*Your goal:*
Within the data that follows, set down exactly the lines from the one containing "destruct (if limit" through the one containing "(** The most", both ends included.

*Source material:*

*****

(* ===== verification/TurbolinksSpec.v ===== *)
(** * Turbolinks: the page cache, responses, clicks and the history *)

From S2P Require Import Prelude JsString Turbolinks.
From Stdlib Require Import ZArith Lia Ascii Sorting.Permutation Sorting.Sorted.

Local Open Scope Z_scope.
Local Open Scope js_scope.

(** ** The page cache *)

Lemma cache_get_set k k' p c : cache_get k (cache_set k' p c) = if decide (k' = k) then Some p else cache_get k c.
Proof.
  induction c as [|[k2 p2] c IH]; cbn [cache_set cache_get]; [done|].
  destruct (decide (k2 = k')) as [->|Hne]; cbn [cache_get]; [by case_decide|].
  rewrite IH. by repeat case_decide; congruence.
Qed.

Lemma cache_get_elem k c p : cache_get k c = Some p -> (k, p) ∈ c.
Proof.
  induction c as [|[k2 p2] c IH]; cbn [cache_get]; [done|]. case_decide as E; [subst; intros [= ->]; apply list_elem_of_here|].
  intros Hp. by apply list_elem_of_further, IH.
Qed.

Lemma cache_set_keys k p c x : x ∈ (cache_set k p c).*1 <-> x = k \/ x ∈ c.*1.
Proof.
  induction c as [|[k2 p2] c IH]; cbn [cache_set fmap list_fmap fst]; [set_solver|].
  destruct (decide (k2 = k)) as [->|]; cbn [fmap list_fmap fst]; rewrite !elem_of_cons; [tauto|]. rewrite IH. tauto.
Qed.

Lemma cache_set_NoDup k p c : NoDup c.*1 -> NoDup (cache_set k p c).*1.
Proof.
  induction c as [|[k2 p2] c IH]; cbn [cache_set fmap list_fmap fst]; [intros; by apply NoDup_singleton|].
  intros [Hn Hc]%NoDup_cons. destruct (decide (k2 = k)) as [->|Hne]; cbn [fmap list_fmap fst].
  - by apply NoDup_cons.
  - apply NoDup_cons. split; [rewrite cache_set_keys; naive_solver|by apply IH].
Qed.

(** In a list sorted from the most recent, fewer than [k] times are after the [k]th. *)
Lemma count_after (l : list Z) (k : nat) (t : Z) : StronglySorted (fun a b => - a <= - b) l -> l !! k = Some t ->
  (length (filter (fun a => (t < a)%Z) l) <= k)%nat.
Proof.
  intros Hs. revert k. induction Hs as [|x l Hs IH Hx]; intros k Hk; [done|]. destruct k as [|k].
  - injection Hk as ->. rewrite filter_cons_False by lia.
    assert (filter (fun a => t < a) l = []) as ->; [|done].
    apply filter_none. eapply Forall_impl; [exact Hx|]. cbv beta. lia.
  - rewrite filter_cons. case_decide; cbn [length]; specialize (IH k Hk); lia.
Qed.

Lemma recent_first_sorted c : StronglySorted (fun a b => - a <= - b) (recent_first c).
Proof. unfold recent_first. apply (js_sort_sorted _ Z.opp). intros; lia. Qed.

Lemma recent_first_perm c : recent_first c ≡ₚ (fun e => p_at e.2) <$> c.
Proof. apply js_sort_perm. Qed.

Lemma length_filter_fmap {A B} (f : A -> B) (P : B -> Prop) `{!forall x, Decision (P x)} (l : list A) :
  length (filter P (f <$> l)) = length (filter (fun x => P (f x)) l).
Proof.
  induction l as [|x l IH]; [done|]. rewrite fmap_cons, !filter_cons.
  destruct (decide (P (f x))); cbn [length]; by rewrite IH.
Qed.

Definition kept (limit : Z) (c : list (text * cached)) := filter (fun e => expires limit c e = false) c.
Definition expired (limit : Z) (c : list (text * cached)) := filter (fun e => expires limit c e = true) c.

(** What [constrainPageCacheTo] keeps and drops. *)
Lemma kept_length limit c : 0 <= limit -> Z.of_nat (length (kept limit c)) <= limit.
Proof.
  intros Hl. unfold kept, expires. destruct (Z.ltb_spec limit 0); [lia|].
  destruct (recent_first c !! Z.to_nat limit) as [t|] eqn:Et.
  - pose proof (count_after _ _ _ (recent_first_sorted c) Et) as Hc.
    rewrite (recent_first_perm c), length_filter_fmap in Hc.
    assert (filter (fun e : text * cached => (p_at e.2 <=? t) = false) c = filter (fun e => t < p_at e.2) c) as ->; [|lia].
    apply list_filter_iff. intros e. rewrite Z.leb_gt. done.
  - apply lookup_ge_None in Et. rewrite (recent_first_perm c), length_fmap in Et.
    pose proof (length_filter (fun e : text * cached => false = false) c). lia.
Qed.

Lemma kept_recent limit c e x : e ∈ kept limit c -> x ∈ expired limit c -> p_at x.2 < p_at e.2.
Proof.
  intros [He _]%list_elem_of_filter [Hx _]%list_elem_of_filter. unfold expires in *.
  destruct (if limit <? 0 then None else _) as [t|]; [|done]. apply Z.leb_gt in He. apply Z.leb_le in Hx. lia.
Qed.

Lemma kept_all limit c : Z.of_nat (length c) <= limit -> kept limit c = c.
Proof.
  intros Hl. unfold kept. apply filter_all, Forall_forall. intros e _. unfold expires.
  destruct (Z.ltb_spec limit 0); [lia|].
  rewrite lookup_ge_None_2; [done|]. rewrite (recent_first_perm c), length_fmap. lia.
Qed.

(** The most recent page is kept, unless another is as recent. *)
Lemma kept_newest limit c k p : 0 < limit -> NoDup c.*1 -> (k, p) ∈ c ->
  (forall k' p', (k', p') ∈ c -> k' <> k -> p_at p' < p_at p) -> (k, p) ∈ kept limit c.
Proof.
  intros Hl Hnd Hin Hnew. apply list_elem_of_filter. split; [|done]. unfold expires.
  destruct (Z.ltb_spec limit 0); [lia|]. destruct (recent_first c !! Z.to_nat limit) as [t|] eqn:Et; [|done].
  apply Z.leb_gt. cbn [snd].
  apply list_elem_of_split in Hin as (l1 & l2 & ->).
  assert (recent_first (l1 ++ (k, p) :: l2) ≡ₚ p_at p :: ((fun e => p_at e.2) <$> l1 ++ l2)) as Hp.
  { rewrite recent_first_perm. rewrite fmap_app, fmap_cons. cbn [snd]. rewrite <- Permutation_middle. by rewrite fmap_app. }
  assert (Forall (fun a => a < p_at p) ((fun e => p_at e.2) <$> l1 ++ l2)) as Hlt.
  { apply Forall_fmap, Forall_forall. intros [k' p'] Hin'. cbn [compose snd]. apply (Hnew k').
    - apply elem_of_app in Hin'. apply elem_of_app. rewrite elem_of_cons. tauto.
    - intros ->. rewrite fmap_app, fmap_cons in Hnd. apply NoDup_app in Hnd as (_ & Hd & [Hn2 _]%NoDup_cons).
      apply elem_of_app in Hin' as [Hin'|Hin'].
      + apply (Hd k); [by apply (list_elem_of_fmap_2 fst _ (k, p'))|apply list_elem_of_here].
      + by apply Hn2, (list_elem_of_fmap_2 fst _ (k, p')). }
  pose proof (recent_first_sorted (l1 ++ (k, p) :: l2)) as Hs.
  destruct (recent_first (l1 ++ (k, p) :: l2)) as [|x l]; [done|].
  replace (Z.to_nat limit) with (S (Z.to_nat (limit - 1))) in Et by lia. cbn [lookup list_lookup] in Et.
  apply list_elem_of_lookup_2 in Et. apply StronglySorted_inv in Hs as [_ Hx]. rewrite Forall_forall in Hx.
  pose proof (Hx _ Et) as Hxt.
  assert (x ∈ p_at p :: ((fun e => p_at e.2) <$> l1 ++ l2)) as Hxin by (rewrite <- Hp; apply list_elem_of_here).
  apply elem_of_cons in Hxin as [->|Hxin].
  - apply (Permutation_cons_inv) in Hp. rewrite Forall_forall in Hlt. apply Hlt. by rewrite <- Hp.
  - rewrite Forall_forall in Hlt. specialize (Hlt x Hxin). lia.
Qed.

*****

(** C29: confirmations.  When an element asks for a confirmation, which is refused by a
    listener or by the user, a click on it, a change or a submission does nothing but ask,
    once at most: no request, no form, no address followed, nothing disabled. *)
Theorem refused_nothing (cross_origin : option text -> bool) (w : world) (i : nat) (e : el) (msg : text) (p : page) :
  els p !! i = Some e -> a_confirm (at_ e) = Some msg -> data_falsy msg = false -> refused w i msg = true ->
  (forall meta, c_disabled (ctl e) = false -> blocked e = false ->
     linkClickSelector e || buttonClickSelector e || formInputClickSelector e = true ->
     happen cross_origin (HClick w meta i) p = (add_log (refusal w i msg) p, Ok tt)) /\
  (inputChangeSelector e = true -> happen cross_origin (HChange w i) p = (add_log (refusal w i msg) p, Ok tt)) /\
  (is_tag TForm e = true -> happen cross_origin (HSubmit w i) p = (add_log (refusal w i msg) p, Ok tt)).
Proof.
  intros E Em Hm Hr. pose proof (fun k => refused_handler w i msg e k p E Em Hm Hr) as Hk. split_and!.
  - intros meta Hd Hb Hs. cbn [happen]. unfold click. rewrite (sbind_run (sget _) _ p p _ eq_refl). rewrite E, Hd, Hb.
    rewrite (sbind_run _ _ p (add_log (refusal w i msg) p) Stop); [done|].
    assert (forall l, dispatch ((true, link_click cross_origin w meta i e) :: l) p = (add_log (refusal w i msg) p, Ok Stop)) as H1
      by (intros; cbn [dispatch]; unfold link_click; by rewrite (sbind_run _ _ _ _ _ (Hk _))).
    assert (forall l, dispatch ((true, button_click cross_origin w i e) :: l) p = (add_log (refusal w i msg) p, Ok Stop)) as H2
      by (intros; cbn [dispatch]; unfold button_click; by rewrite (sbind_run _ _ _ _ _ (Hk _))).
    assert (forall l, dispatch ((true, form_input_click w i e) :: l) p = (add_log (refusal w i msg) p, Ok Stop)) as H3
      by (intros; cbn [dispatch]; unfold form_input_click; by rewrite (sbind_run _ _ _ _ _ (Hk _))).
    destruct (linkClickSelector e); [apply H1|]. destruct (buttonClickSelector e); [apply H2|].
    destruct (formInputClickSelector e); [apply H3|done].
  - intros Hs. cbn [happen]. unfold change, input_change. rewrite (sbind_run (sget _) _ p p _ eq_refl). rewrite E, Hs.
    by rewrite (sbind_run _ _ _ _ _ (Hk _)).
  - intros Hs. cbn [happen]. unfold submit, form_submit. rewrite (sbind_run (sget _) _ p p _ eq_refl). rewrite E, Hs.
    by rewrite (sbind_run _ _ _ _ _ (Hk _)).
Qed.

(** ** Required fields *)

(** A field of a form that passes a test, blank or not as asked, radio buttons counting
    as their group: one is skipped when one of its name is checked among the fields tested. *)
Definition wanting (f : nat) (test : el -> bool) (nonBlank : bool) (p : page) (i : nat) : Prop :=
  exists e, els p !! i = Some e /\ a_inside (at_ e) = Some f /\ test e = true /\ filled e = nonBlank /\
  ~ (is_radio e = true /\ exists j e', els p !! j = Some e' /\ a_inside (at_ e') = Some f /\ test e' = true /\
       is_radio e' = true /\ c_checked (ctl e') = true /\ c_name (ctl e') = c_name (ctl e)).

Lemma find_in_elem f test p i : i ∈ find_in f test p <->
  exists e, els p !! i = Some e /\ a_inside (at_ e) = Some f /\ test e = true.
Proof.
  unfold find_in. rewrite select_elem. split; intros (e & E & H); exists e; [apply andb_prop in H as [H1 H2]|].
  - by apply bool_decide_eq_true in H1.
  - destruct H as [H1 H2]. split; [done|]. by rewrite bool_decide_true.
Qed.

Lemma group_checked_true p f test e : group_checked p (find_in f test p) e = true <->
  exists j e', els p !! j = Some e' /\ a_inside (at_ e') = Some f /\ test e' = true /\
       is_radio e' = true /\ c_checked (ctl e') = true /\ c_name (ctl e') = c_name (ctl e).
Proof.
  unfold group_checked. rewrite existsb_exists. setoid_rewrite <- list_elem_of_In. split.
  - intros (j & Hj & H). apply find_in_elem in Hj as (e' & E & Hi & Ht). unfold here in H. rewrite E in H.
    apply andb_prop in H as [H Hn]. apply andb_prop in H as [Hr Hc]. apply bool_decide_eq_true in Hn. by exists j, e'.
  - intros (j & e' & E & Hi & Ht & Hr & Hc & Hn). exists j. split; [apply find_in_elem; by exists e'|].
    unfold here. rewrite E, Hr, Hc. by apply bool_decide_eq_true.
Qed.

*****

*Reply to the exercise:*
  destruct (if limit <? 0 then None else _) as [t|]; [|done]. apply Z.leb_gt in He. apply Z.leb_le in Hx. lia.
Qed.

Lemma kept_all limit c : Z.of_nat (length c) <= limit -> kept limit c = c.
Proof.
  intros Hl. unfold kept. apply filter_all, Forall_forall. intros e _. unfold expires.
  destruct (Z.ltb_spec limit 0); [lia|].
  rewrite lookup_ge_None_2; [done|]. rewrite (recent_first_perm c), length_fmap. lia.
Qed.

(** The most recent page is kept, unless another is as recent. *)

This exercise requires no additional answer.